The German transport ministry has ordered Mercedes-Benz to recall up to 774,000 cars across Europe after tests found that they contain unauthorised software, or a so-called defeat device, that could be used to manipulate diesel exhaust emissions.
In an official statement, the Kraftfahrt-Bundesamt (KBA) said it had ordered Mercedes to immediately recall selected Vito, C-Class and GLC models in Germany.
“The government will order 238,000 Daimler vehicles to be immediately recalled Germany wide because of unauthorised defeat devices,” the KBA said.
Daimler is the parent company of Mercedes.
Among the models said to be affected are the Vito 119 CDI, C220d and GLC 220d.
The KBA has not indicated the age of the cars involved, although officials suggest they include latest-generation models with Euro 6 emissions certification.
News of the recall comes after the German transport minister, Andreas Scheuer, met with Mercedes chairman Dieter Zetsche in Berlin to discuss what has been described as “irregularities in independent test results of various Mercedes-Benz models featuring the German car maker’s turbocharged four-cylinder diesel engine”.
Among the features brought into question by the KBA is software used to regulate the amount of Ad Blue solution injected into the SCR filter on the models in question.
Following the discussion, Scheuer said Daimler had pledged to remove the suspect software and co-operate with authorities.

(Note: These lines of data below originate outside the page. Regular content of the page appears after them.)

Definition sb_header (k : Kp) (sb_name : bytes) : SbRecord :=
  sb_record 1 (SBB_header (mkSbHeader (padded SB_SUBCLUSTER_NAME_LENGTH sb_name) SELF_SIGNED
    (hex_to_bytes (kp_pub k)) 1)) 1.

Definition sb_admin (pub_key name email : bytes) : SbRecord :=
  sb_record 1 (SBB_add_admin (mkSbAdmin (hex_to_bytes pub_key) (padded SB_ADMIN_NAME_LENGTH name)
    (padded SB_EMAIL_LENGTH email))) 2.

(** The two records of a program: the record, then its signatures. *)
Lemma start_sb_chain_run k sb_name s :
  is_key (kp_pub k) = true -> is_key (kp_priv k) = true -> (length sb_name <= SB_SUBCLUSTER_NAME_LENGTH)%nat ->
  start_sb_chain (kp_pub k) sb_name (kp_priv k) s
  = append_or (kp_pub k) 4 (sb_header k sb_name)
      (append_or (kp_pub k) 4 (signatures_record [key_signature k (sb_image (sb_header k sb_name))]) (ret 0)) s.
Proof using uninit_length signature_length signature_bytes.
  intros Hpub Hpriv Hn. unfold start_sb_chain, header_record. rewrite zeroed_field_run by done. cbn [mbind option_bind].
  rewrite fill_key by done. cbn [mbind option_bind]. fold (sb_header k sb_name).
  destruct (sign_run (sb_image (sb_header k sb_name)) (kp_pub k) (kp_priv k) Hpub Hpriv) as (hex & E & Hb & _).
  unfold bind, of_option at 1. cbn [ret]. unfold of_option. rewrite E. cbn [ret].
  unfold append_or at 1 3, bind. destruct (append _ _ _ _ _ _ s) as [[ok ec] s1|e s1|]; [|done..]. cbn [snd].
  destruct (ec_ok ec); [|done]. rewrite (signature_of_run _ _ _ Hpub Hb) by apply signature_length. reflexivity.
Qed.

(** ** The programs *)

Section identity.
Context (k : Kp) (w : World) (Hkp : kp_init (kp_restarted (w_kp w)) = Ret tt k) (Hpresent : kp_present k = true).
Abbreviation key := (kp_pub k).
#[local] Set Default Proof Using "Type no_faults uninit_length signature_length signature_bytes Hkp Hpresent".
#[local] Hint Extern 0 FileNameResolver => exact (chain_names key) : typeclass_instances.
#[local] Hint Extern 0 BadFileNames => exact (chain_bad_names key) : typeclass_instances.

(** In a folder with a key pair and without blocks of that key, [create_sb]
    starts the chain of the key with a header that has the name and the key,
    and the signature of the header. *)
Lemma create_sb_starts_chain prog sb_name :
  show_version [prog; sb_name] = false -> (length sb_name <= SB_SUBCLUSTER_NAME_LENGTH)%nat ->
  no_blocks key (w_fs w) ->
  exists w' bs, create_sb [prog; sb_name] w = Ret 0 w' /\ w_kp w' = w_kp w /\ w_enquiry w' = w_enquiry w
    /\ holds key (w_fs w') bs
    /\ bc_log bs = [sb_header k sb_name; signatures_record [key_signature k (sb_image (sb_header k sb_name))]].
Proof.
  intros Hv Hn Hb. destruct (kp_init_keys _ _ Hkp Hpresent) as [Hpub Hpriv].
  destruct (holds_opens key (w_fs w) [] no_faults (holds_nil key _ Hb)) as (s & tds & Ei & Hrv & Ef); [done|].
  unfold create_sb. rewrite Hv, (with_identity_run _ _ _ Hkp Hpresent). unfold catch, open_chain.
  rewrite Ei, start_sb_chain_run by done.
  destruct (append_or_ok key 4 (sb_header k sb_name)
    (append_or key 4 (signatures_record [key_signature k (sb_image (sb_header k sb_name))]) (ret 0))
    s tds [] (recovered _ _ _ _ Hrv)) as (s1 & tds1 & bs1 & -> & Hrep1 & Hl1 & Hc1).
  destruct (append_or_ok key 4 (signatures_record [key_signature k (sb_image (sb_header k sb_name))]) (ret 0)
    s1 tds1 bs1 Hrep1) as (s2 & tds2 & bs2 & -> & Hrep2 & Hl2 & Hc2).
  eexists _, bs2. split; [reflexivity|]. cbn [w_kp w_enquiry w_fs set_w_fs]. do 2 (split; [done|]).
  split; [|by rewrite Hl2, Hl1]. split; [|by exists s2, tds2].
  apply Hc2, Hc1. rewrite Ef. intros p Hp. left. by apply Hb.
Qed.

(** Run again, it does not find the chain that is there: the counter of
    records starts at zero, so that a second header begins a block after the
    first block, which is not full.  The program reports success, and the
    folder holds no chain any more. *)
Theorem create_sb_twice_breaks_chain prog sb_name b :
  show_version [prog; sb_name] = false -> (length sb_name <= SB_SUBCLUSTER_NAME_LENGTH)%nat ->
  holds key (w_fs w) [b] -> (length b.1 < BLOCK - 1)%nat ->
  exists w' c, create_sb [prog; sb_name] w = Ret 0 w'
    /\ w_fs w' !! get_file_name 0 = Some (good_file (mk_block BLOCK b))
    /\ w_fs w' !! get_file_name 1 = Some (good_file (mk_block BLOCK
         ([sb_header k sb_name; signatures_record [key_signature k (sb_image (sb_header k sb_name))]], c)))
    /\ forall bs, ~ holds key (w_fs w') bs.
Proof.
  intros Hv Hn Hh Hfull. destruct (kp_init_keys _ _ Hkp Hpresent) as [Hpub Hpriv].
  destruct (holds_opens key (w_fs w) [b] no_faults Hh) as (s & tds & Ei & Hrv & Ef); [done|].
  unfold create_sb. rewrite Hv, (with_identity_run _ _ _ Hkp Hpresent). unfold catch, open_chain.
  rewrite Ei, start_sb_chain_run by done.
  destruct (append_two_new key 4 (sb_header k sb_name)
    (signatures_record [key_signature k (sb_image (sb_header k sb_name))]) s tds [mk_block BLOCK b] (ret 0)
    (rv_tiles _ _ _ _ _ Hrv)) as (s' & tds' & c & -> & Hk).
  { by rewrite (rv_count _ _ _ _ _ Hrv). }
  eexists _, c. split; [reflexivity|]. cbn [w_fs set_w_fs].
  pose proof (tiles_ok_file _ _ _ _ 0 _ Hk eq_refl) as H0. pose proof (tiles_ok_file _ _ _ _ 1 _ Hk eq_refl) as H1.
  split; [exact H0|]. split; [exact H1|]. exact (hole_no_chain key _ b _ 0 Hfull H0 H1).
Qed.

Autocar understands that the software is programmed to lower the amount of Ad Blue being injected after a prescribed time. This lowers the efficiency of the SCR filter and leads to much higher nitrous oxide emissions in real-world driving conditions than those claimed by Mercedes under test conditions.
A report in German newspaper Bild am Sonntag suggests the German Transport Ministry has identified up to five illegal Ad Blue and/or SCR switch off functions in various Mercedes-Benz diesel models.

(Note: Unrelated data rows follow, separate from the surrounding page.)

(** ** The node of the handshake

    A process as [Handshake] sees its node, and what a property file is to
    it. *)
Section refinement.
Context {Timestamp SignatureMap : Type} {DEF : MessageDefaults Timestamp SignatureMap}.
Definition node_effect (e : Started) : option (NodeEffect SignatureMap) :=
  match e with Subcluster sb_key endpoint key _ => Some (StartSb sb_key endpoint key) | _ => None end.
Definition node_of (p : Process) : Node Timestamp SignatureMap :=
  let k := c_kp (p_cfg p) in
  mkNode (p_handshake_ongoing p) (p_sb p) (if kp_present k then Some (kp_priv k, kp_pub k) else None)
    ts_default false Transaction_new (omap node_effect (p_started p)).
Definition node_conf (s : Settings) (token : bool) (type : bytes) : NodeConf :=
  let o := default ([], []) (s_ordering s) in
  mkNodeConf token (bool_decide (s_ordering s = None)) (s_grpc s) o.1 o.2 (s_sb_key s) type.

Lemma node_of_start e p :
  node_of (start e p) = match node_effect e with Some x => emit_effect x (node_of p) | None => node_of p end.
Proof. unfold node_of, start. cbn. rewrite omap_app. cbn. destruct (node_effect e); cbn; [done|]. by rewrite app_nil_r. Qed.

In accepting the recall, Zetsche said Mercedes-Benz had developed a technical solution that would enable it to update the software in a move he suggests would see the company avoid possible fines by the European Union. However, in a separate statement, Daimler said the question over the legality of the software still needed to be clarified.
EU Commissioner Elzbieta Bienkowska tweeted her recommendation that all EU member states follow Germany's example of calling a recall: "We need mandatory recalls in all 28EU Member States. Other countries should follow quickly." She also urged a step-up in the progress of EVs.
In recent weeks, Mercedes has defended its diesel engine software, saying it conforms to the law prescribed by the EU. In certain situations, car makers are permitted to switch off the SCR filter in diesel engines in the interests of engine longevity.
At this stage, it is not known how many cars are affected by the recall in the UK. However, given the popularity of models such as the C220d and GLC 220d, the number is thought to be significant.
An official from the KBA told Autocar UK that it is only authorised to order a recall of cars within its own borders or cars issued with a pan-European road-worthiness certification, suggesting Mercedes diesel owners in the UK will have to wait until full details to a possible Britain-wide recall are revealed.